A plasmid pLC-bar containing the bialaphos resistance gene derived from Streptomyces hygroscopicus between the Lentinus edodes ras gene promoter and priA gene terminator was constructed. When protoplasts of Pleurotus ostreatus were mixed with the plasmid DNA in the presence of polyethylene glycol and CaCl2, bialaphos-resistant colonies were obtained. This indicated that transformation was successful. Southern blot analysis of total DNAs from transformants showed that the introduced plasmid DNA was integrated into the host chromosome and partly rearranged. A plasmid, pLC-GUS, containing the Escherichia coli beta-glucuronidase (GUS) gene under the control of the L. edodes ras gene promoter and priA gene terminator was constructed and introduced into protoplasts of P. ostreatus with pLC-bar by co-transformation. Two of 5 transformants obtained as bialaphos-resistant colonies showed two to twenty times higher specific activity of GUS than the recipient. Southern blot analysis of total DNAs from transformants indicated the presence of the GUS gene only in the two transformants. These results indicated that co-transformation of P. ostreatus was successful, and that the GUS gene was expressed in P. ostreatus. This transformation system will enable us to breed commercial strains of P. ostreatus at the molecular level.
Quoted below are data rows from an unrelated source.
(** A thread that is added next, with the same priority, goes before it. *)
Lemma rbq_overtakes thr q l a b :
  prio_ok thr -> rbq_ok thr q l -> next_order_key (q_pq q) = -1 -> Z.of_nat (length l) + 1 < 2 ^ 31 ->
  (a < N)%nat -> (b < N)%nat -> a ∉ l -> b ∉ l -> a <> b -> prio (thr a) = prio (thr b) ->
  exists q1 q2 l1 l2, z_priq_rb_add thr q a = Some q1 /\ z_priq_rb_add thr q1 b = Some q2 /\ l = l1 ++ l2 /\
    RB_FOR_EACH (S (S (size (q_mem q2)))) (q_mem q2) (pq_tree (q_pq q2)) (RB_FOREACH_INIT (pq_tree (q_pq q2))) =
      Some (qnode_rb <$> l1 ++ b :: a :: l2) /\
    z_priq_dumb_add thr (z_priq_dumb_add thr l a) b = l1 ++ a :: b :: l2.
Proof.
  intros PO I Hn Hlen Ha Hb Hal Hbl Hab Hp. pose proof I as [_ S R _ _ M].
  destruct (sorted_split thr PO l (prio (thr a)) (sorted_prio thr _ l PO R S)) as (l1 & l2 & -> & H1 & H2).
  destruct (rbq_add_wrap thr q (l1 ++ l2) a PO I Ha Hal Hn) as (q1 & t1 & E1 & En1 & Ka & Kl & O1 & N1 & D1 & S1); [lia|].
  rewrite (dumb_add_app thr PO l1 l2 a H1 H2) in *. set (len := Z.of_nat (length (l1 ++ l2))) in *.
  set (keys := set_key b (u32 len) (order_key q1)).
  assert (u32 len = len) as El by (apply wrap_u_id; change (2 ^ 32) with (2 * 2 ^ 31); lia).
  assert (keys b = len) as Kb by (unfold keys; by rewrite set_key_eq, El).
  assert (forall u, u ∈ l1 ++ a :: l2 -> (u < N)%nat) as R1.
  { intros u [Hu|[->|Hu]%elem_of_cons]%elem_of_app; [apply R; set_solver|done|apply R; set_solver]. }
  assert (b ∉ l1 ++ a :: l2) as Hb1 by set_solver. rewrite N1 in S1.
  assert (forall u, u ∈ l1 ++ a :: l2 -> keys u = order_key q1 u) as Ek by (intros u Hu; apply set_key_ne; by intros ->).
  assert (sorted (z_priq_rb_lessthan thr keys) (qnode_rb <$> l1 ++ a :: l2)) as S' by (eapply lessthan_ext; [done| |exact S1]; intros u Hu; by rewrite Ek).
  destruct (rbq_insert thr (q_mem q1) keys (pq_tree (q_pq q1)) t1 (l1 ++ a :: l2) b PO O1 N1 S' R1 Hb Hb1) as (m' & tree' & t' & E & O' & Nt & D);
    [by apply (rbq_mem_dom _ _ D1 M)|].
  exists q1. unfold z_priq_rb_add at 2. rewrite En1. destruct (next_key len) as [_ Hz]; [rewrite El; change (2 ^ 32) with (2 * 2 ^ 31); lia|].
  destruct (Z.eqb_spec (s32 (len + 1)) 0); [done|]. bind. fold keys. rewrite E. bind.
  eexists _, l1, l2. split_and!; [done|done|done| |].
  - cbn [q_mem q_pq pq_tree]. pose proof (nodes_size _ _ (ro_holds _ _ _ O')). rewrite (foreach_ok _ _ t') by (done || lia). f_equal. rewrite Nt.
    apply ins_between; [done|done|done| |done| |by rewrite <- Hp].
    + intros u Hu. specialize (Kl u ltac:(set_solver)). rewrite Kb, Ek, <- Hp by set_solver. specialize (H1 u Hu). lia.
    + rewrite Kb, Ek, Ka by set_solver. change (2 ^ 32) with (2 * 2 ^ 31). lia.
  - change (l1 ++ a :: l2) with (l1 ++ [a] ++ l2). rewrite app_assoc, dumb_add_app; [by rewrite <- app_assoc|done|..].
    + intros x [Hx|Hx]%elem_of_app; [specialize (H1 x Hx); lia|]. apply list_elem_of_singleton in Hx as ->. lia.
    + intros y Hy. specialize (H2 y Hy). lia.
Qed.
End priq.

(** C20: over every sequence of fewer than [2 ^ 32] additions, removals, changes of
    priority of threads outside the queue and calls for the best thread, the
    balanced run queue returns the same threads as the sorted list of
    [z_priq_dumb_add], and its tree holds the same threads in the same order;
    no access goes astray. *)
Theorem rb_queue_equals_list qnode_rb container_of N thr m keys ops :
  layout qnode_rb container_of N -> prio_ok thr -> (forall t, (t < N)%nat -> is_Some (m !! qnode_rb t)) ->
  rq_legal N thr [] ops -> Z.of_nat (length ops) < 2 ^ 32 ->
  exists q, rbq_run qnode_rb container_of thr (Rbq m keys (PriqRb (RbTree 0 0) 0)) ops = Some (q, (dumb_run thr [] ops).2) /\
    RB_FOR_EACH (S (S (size (q_mem q)))) (q_mem q) (pq_tree (q_pq q)) (RB_FOREACH_INIT (pq_tree (q_pq q))) =
      Some (qnode_rb <$> (dumb_run thr [] ops).1).
Proof.
  intros LO PO M L Hn.
  destruct (rbq_run_ok qnode_rb container_of N LO ops thr (Rbq m keys (PriqRb (RbTree 0 0) 0)) [] PO) as (q & thr' & E & I);
    [by apply rbq_empty|done|exact Hn|].
  exists q. split; [exact E|]. destruct I as [(t & O & <-) _ _ _ _ _]. pose proof (nodes_size _ _ (ro_holds _ _ _ O)).
  apply foreach_ok; [done|lia].
Qed.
构建了一种质粒pLC-bar,其在香菇ras基因启动子和priA基因终止子之间含有来源于吸水链霉菌的双丙氨膦抗性基因。当在聚乙二醇和氯化钙存在的情况下,将糙皮侧耳原生质体与质粒DNA混合时,获得了双丙氨膦抗性菌落。这表明转化成功。对转化体的总DNA进行Southern印迹分析表明,导入的质粒DNA整合到宿主染色体中并发生了部分重排。构建了一种质粒pLC-GUS,其在香菇ras基因启动子和priA基因终止子的控制下含有大肠杆菌β-葡萄糖醛酸酶(GUS)基因,并通过共转化将其与pLC-bar一起导入糙皮侧耳原生质体中。作为双丙氨膦抗性菌落获得的5个转化体中有2个显示出比受体高2至20倍的GUS比活性。对转化体的总DNA进行Southern印迹分析表明,仅在这两个转化体中存在GUS基因。这些结果表明糙皮侧耳的共转化成功,并且GUS基因在糙皮侧耳中表达。该转化系统将使我们能够在分子水平上培育糙皮侧耳的商业菌株。